PROVIDED RECORDS: Begin
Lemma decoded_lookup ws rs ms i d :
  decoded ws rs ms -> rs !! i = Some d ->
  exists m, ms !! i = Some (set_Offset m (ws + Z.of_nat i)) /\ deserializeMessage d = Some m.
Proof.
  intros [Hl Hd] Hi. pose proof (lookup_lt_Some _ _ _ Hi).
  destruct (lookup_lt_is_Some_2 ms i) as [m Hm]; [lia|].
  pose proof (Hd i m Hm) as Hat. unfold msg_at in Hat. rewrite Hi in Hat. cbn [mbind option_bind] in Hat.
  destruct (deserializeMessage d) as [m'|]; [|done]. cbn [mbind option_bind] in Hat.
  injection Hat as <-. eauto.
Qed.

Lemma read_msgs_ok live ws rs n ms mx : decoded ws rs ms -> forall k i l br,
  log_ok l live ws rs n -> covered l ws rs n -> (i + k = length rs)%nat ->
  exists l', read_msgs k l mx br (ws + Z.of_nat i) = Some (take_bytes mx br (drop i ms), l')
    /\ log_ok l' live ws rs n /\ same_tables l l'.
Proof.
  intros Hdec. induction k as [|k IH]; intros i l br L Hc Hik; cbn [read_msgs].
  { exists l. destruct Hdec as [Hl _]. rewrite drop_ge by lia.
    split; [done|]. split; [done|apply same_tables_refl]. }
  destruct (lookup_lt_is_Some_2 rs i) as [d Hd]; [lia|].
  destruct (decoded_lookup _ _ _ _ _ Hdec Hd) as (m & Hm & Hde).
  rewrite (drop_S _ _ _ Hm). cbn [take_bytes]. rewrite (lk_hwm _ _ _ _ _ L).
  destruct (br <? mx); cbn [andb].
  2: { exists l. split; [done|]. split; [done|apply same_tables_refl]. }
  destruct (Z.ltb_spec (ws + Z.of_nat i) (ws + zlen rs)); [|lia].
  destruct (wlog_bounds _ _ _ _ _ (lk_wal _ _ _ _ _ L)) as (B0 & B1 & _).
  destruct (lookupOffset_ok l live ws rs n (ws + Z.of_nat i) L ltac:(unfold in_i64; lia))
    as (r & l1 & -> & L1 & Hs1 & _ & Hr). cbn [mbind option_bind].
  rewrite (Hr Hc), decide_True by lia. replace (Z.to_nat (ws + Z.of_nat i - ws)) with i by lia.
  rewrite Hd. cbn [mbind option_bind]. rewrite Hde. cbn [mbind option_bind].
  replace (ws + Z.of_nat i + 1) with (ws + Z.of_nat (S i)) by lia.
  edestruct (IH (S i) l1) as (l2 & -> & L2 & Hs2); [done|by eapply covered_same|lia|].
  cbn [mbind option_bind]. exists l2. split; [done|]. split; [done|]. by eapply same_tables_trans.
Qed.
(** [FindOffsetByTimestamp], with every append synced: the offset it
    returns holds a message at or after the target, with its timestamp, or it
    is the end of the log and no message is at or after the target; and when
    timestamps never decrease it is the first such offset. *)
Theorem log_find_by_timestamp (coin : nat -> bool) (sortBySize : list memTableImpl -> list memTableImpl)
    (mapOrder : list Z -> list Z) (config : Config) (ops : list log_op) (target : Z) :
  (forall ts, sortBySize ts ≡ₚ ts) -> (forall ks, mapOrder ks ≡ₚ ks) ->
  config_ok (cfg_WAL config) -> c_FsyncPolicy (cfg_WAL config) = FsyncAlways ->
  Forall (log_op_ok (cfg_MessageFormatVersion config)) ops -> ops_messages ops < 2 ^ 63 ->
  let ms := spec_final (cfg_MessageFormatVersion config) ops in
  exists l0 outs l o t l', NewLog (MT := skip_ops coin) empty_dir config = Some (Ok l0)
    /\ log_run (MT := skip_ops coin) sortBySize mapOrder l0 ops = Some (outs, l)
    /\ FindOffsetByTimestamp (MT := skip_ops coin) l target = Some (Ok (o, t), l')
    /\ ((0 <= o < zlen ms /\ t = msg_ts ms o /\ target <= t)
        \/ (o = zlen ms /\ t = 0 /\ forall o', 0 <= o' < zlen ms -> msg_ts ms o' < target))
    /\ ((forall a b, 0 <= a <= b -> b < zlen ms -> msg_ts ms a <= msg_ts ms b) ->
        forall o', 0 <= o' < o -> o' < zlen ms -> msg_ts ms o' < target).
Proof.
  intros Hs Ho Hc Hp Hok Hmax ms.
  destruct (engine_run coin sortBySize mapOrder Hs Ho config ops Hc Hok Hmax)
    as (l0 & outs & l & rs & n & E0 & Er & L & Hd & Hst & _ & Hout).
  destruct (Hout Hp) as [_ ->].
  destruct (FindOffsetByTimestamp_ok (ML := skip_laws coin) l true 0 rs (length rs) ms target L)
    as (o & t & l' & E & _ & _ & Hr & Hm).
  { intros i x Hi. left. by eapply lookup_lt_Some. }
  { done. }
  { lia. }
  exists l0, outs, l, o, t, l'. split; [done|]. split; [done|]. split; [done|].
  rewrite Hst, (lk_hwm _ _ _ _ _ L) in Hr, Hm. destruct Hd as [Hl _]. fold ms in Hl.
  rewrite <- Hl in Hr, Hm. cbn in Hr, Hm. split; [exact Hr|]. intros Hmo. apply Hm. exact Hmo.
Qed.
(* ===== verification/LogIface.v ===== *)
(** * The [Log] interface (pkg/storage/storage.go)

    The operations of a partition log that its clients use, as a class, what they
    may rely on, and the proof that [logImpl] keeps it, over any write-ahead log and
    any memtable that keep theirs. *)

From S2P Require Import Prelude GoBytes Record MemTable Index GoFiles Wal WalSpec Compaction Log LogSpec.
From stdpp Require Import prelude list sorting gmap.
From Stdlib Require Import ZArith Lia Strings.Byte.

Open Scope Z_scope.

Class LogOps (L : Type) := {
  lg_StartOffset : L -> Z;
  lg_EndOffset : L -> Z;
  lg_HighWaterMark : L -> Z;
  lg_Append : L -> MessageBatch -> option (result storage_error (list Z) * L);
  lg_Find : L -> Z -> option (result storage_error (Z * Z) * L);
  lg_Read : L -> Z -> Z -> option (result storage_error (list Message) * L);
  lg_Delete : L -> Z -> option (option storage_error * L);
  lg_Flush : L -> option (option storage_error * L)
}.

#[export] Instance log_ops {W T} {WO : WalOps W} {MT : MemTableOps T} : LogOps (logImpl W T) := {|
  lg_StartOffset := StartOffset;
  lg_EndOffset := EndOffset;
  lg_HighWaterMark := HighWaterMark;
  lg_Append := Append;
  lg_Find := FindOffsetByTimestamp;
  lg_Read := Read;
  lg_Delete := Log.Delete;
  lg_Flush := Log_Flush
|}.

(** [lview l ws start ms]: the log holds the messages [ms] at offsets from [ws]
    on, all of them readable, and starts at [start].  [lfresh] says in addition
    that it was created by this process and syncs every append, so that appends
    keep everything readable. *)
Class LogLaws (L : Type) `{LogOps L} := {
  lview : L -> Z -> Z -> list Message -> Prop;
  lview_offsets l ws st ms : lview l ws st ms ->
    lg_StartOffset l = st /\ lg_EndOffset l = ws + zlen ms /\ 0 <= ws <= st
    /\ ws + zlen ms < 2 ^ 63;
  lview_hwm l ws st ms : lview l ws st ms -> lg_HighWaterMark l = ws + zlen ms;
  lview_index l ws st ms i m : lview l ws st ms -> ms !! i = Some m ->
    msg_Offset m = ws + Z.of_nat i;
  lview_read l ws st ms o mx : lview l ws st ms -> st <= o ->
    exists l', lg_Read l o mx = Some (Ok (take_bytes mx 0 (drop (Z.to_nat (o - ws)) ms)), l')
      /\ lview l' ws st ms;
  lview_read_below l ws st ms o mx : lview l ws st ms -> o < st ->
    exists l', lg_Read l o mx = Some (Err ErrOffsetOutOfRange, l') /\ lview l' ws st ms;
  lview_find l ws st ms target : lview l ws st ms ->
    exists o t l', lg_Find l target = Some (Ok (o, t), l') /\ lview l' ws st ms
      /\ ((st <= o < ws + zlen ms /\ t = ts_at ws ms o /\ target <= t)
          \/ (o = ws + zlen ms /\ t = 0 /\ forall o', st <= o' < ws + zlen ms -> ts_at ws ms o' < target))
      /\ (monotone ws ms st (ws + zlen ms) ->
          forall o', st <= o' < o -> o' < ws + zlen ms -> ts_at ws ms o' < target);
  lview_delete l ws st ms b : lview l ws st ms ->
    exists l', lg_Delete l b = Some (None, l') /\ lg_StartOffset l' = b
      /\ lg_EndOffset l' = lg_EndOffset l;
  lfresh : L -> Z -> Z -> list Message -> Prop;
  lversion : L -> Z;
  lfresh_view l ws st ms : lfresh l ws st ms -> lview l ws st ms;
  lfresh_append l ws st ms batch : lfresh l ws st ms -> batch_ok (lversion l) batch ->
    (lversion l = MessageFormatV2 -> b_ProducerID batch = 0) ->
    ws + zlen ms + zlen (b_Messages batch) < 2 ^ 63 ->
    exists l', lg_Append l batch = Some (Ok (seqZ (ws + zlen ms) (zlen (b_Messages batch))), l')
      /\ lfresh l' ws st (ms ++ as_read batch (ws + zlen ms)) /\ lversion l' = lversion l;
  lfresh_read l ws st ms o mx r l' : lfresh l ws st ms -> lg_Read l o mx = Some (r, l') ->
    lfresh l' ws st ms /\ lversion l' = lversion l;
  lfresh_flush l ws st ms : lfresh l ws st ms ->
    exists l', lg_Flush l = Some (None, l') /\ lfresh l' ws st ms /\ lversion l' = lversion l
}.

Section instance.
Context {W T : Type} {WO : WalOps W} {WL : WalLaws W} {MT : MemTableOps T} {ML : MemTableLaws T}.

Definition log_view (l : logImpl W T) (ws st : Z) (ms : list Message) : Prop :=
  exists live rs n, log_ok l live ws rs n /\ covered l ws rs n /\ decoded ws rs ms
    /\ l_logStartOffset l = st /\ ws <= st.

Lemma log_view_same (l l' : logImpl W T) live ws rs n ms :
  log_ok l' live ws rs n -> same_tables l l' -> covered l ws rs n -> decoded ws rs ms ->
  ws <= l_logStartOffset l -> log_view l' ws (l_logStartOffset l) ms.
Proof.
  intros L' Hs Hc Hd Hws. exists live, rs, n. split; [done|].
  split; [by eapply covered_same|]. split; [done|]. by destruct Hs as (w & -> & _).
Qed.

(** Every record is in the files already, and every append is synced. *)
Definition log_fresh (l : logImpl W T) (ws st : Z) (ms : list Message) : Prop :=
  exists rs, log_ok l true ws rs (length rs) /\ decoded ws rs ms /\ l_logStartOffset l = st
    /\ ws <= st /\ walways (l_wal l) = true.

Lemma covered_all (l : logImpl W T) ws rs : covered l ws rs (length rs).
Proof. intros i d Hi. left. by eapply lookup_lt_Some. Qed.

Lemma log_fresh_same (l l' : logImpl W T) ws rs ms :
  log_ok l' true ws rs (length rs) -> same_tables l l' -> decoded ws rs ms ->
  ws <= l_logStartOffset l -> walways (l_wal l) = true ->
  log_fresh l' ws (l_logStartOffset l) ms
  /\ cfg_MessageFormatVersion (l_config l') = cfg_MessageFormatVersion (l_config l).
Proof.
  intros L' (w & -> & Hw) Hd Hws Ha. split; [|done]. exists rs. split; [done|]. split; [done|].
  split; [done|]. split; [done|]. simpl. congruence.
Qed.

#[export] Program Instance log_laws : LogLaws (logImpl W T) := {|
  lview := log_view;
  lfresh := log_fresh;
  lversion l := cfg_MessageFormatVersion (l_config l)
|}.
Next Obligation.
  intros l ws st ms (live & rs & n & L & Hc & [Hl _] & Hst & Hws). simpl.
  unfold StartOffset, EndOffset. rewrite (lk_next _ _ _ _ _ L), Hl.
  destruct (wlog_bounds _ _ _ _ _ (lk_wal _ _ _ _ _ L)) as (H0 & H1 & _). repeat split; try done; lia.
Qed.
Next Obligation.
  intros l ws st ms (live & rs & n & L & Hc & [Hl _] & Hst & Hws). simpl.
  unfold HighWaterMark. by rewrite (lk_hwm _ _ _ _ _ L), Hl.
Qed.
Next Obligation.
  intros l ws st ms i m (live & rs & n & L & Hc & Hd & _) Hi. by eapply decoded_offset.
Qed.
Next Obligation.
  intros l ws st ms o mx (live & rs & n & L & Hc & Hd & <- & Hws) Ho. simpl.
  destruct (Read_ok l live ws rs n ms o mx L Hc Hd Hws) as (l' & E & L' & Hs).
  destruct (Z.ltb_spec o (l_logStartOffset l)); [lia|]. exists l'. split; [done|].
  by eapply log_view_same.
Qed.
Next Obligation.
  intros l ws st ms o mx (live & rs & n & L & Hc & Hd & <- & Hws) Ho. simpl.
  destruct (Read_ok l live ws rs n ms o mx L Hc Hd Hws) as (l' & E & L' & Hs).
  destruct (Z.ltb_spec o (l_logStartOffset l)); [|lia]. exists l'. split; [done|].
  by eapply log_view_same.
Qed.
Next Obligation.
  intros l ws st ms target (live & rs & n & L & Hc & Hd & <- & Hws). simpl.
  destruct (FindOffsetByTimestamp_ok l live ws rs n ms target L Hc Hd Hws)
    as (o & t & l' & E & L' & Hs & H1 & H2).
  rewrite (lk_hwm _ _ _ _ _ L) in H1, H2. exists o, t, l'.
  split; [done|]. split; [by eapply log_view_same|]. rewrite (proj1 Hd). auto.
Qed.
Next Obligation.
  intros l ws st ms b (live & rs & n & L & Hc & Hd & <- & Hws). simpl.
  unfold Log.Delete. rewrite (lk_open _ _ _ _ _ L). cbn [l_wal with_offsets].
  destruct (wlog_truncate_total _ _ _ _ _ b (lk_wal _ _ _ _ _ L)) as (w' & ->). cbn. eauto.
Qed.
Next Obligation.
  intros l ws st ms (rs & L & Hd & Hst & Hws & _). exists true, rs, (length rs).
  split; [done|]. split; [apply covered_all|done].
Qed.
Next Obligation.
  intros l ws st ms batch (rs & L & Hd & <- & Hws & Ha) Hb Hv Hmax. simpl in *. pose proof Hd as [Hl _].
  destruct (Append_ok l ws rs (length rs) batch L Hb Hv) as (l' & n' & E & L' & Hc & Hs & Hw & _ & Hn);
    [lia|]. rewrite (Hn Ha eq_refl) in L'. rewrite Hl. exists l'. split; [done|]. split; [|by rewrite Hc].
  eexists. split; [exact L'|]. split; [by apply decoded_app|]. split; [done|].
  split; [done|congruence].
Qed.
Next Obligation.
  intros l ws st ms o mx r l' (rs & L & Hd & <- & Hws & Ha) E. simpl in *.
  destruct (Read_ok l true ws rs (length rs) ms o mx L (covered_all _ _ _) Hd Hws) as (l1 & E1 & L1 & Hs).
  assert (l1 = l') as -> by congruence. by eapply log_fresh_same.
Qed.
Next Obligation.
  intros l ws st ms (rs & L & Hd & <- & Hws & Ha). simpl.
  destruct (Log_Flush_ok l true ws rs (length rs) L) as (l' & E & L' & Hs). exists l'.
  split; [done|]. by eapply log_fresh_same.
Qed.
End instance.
PROVIDED RECORDS: End
## [WHAT THE TASK ASKS]
Only lines containing the string "readable" are needed. Pull each of them out of the records above.

## [YOUR SOLUTION]
    on, all of them readable, and starts at [start].  [lfresh] says in addition
    keep everything readable. *)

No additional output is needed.